* Problem description *
Look through the records and report how many lines include the word "Hrest", with no other words.

[Stored data]

- Opening Delimiter -

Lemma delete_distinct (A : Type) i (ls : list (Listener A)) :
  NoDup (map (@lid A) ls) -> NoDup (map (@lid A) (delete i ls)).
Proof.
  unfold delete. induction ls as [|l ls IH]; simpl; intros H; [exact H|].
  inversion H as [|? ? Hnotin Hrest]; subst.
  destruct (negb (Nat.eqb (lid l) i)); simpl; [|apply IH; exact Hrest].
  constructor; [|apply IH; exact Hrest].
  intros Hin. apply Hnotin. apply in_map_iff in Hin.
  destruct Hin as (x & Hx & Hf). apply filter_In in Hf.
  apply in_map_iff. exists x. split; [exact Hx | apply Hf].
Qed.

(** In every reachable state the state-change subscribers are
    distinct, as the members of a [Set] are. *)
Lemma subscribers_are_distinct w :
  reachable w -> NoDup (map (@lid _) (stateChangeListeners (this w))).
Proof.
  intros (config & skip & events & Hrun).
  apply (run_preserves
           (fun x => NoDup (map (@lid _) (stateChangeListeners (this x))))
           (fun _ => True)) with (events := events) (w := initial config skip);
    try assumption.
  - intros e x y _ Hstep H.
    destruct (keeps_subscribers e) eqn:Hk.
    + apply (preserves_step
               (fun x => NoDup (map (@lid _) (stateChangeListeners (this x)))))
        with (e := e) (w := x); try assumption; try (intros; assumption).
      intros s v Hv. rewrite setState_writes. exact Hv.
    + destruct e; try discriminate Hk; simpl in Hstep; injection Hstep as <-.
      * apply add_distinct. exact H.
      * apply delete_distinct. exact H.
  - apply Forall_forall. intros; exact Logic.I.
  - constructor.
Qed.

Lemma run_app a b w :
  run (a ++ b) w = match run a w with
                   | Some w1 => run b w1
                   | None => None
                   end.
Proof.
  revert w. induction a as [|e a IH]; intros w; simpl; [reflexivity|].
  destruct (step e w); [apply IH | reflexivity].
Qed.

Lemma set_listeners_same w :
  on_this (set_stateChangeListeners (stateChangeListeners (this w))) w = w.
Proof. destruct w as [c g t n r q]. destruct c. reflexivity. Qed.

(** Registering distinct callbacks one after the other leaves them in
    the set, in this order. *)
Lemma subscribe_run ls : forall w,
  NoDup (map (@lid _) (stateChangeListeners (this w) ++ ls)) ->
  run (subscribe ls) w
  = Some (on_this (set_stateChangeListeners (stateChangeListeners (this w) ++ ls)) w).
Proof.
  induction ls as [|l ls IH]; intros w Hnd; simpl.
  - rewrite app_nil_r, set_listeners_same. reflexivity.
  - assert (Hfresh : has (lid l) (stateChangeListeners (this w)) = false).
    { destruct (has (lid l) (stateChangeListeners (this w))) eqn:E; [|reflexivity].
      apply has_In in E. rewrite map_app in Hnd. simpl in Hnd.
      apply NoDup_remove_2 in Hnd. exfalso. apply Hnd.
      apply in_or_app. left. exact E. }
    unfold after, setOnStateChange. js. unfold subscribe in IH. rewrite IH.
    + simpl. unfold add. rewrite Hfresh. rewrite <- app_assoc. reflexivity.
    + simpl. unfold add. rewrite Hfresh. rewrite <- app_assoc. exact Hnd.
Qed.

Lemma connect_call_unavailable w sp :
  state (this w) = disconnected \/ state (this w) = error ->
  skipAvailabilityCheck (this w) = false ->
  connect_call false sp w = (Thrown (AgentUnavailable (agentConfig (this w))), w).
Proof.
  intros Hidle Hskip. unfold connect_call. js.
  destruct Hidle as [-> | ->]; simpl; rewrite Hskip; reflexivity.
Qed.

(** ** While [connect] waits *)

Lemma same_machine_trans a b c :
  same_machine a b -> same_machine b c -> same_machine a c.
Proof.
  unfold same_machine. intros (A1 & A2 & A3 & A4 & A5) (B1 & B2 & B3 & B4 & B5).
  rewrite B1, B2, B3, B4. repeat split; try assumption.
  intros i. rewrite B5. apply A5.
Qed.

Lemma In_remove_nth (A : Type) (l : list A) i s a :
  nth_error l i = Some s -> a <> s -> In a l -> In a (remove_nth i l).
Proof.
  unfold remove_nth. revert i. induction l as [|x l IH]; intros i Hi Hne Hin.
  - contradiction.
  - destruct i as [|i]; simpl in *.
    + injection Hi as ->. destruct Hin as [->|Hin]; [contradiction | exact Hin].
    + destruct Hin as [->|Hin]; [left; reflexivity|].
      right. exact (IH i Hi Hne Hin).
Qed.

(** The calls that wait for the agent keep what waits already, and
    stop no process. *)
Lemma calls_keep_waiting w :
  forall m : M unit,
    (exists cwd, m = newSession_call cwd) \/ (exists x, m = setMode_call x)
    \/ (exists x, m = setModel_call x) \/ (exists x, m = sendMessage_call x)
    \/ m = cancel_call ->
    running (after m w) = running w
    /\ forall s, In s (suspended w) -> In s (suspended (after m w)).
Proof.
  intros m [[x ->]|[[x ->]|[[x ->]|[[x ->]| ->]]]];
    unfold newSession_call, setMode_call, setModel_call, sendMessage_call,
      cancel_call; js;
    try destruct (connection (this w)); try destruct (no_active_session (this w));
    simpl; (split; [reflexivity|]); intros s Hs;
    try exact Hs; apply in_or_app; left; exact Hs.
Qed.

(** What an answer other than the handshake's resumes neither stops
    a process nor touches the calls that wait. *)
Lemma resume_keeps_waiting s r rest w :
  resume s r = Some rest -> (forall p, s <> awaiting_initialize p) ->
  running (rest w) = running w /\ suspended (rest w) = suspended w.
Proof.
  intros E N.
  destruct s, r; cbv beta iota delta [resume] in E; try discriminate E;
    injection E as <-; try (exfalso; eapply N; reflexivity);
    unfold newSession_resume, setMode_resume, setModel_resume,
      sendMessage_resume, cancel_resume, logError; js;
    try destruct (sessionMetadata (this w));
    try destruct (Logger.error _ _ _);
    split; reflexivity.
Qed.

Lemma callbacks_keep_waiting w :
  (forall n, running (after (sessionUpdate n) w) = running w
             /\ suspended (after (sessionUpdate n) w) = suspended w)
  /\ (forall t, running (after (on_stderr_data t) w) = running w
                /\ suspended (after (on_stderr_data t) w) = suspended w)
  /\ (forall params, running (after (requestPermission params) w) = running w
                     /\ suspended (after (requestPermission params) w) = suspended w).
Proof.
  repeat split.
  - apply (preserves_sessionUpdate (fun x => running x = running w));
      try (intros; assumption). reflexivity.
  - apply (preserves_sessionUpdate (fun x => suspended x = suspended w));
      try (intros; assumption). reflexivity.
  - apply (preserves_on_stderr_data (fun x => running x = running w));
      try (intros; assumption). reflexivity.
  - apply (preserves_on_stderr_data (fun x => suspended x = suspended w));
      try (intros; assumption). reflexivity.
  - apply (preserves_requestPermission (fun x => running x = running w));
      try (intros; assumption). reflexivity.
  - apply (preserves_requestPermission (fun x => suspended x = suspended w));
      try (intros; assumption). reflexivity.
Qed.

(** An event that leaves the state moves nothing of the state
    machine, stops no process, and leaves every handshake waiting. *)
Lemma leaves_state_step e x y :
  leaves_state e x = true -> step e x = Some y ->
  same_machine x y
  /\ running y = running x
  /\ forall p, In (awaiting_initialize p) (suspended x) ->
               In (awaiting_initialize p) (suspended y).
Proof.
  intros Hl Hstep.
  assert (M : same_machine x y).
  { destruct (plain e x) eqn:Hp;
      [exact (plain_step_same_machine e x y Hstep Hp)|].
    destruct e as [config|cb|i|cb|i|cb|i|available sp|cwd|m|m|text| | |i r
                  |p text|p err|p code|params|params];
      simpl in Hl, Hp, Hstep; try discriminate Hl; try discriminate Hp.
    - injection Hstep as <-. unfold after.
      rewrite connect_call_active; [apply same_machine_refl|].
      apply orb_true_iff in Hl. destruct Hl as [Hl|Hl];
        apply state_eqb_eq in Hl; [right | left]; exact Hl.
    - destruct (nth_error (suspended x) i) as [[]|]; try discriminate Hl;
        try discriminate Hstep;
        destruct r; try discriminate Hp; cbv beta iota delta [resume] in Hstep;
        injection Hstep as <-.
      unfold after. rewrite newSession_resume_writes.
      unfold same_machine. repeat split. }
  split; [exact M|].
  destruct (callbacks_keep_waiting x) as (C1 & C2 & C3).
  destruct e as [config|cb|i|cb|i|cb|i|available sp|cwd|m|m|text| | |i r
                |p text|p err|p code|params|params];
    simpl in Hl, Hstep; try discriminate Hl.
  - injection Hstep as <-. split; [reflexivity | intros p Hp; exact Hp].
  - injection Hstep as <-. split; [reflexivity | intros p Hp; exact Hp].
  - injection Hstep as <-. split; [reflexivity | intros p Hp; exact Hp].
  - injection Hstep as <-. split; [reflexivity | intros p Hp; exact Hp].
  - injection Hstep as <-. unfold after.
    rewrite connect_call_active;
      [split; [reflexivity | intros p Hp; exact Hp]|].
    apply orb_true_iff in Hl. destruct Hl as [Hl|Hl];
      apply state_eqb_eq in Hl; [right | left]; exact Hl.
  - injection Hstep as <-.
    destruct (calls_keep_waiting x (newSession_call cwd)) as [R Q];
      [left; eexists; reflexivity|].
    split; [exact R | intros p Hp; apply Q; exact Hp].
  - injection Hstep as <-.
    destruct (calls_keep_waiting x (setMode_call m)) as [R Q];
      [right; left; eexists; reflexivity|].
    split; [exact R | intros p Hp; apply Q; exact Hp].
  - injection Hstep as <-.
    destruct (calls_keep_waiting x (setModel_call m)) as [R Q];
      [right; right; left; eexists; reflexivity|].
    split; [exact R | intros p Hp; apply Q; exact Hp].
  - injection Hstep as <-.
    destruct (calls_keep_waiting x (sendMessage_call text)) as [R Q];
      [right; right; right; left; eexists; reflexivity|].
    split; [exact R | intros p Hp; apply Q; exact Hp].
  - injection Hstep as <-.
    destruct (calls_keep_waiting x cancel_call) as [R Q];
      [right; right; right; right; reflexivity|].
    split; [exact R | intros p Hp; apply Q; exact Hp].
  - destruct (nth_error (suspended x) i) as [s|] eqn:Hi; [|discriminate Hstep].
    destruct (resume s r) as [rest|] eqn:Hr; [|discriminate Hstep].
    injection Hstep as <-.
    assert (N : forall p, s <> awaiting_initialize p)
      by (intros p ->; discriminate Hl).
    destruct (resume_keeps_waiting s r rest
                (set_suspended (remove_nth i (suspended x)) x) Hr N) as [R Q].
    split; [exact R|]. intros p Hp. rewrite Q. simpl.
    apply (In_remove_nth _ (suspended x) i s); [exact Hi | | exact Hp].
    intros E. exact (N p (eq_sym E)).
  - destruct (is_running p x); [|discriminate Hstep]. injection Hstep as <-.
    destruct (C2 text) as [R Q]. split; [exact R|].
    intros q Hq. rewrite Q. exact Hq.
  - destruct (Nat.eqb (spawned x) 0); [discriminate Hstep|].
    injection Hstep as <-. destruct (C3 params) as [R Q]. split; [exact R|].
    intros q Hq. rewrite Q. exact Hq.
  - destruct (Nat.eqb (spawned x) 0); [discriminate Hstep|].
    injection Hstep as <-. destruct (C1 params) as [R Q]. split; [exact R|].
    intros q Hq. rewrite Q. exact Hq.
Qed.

- Closing Delimiter -

* Answer space *
3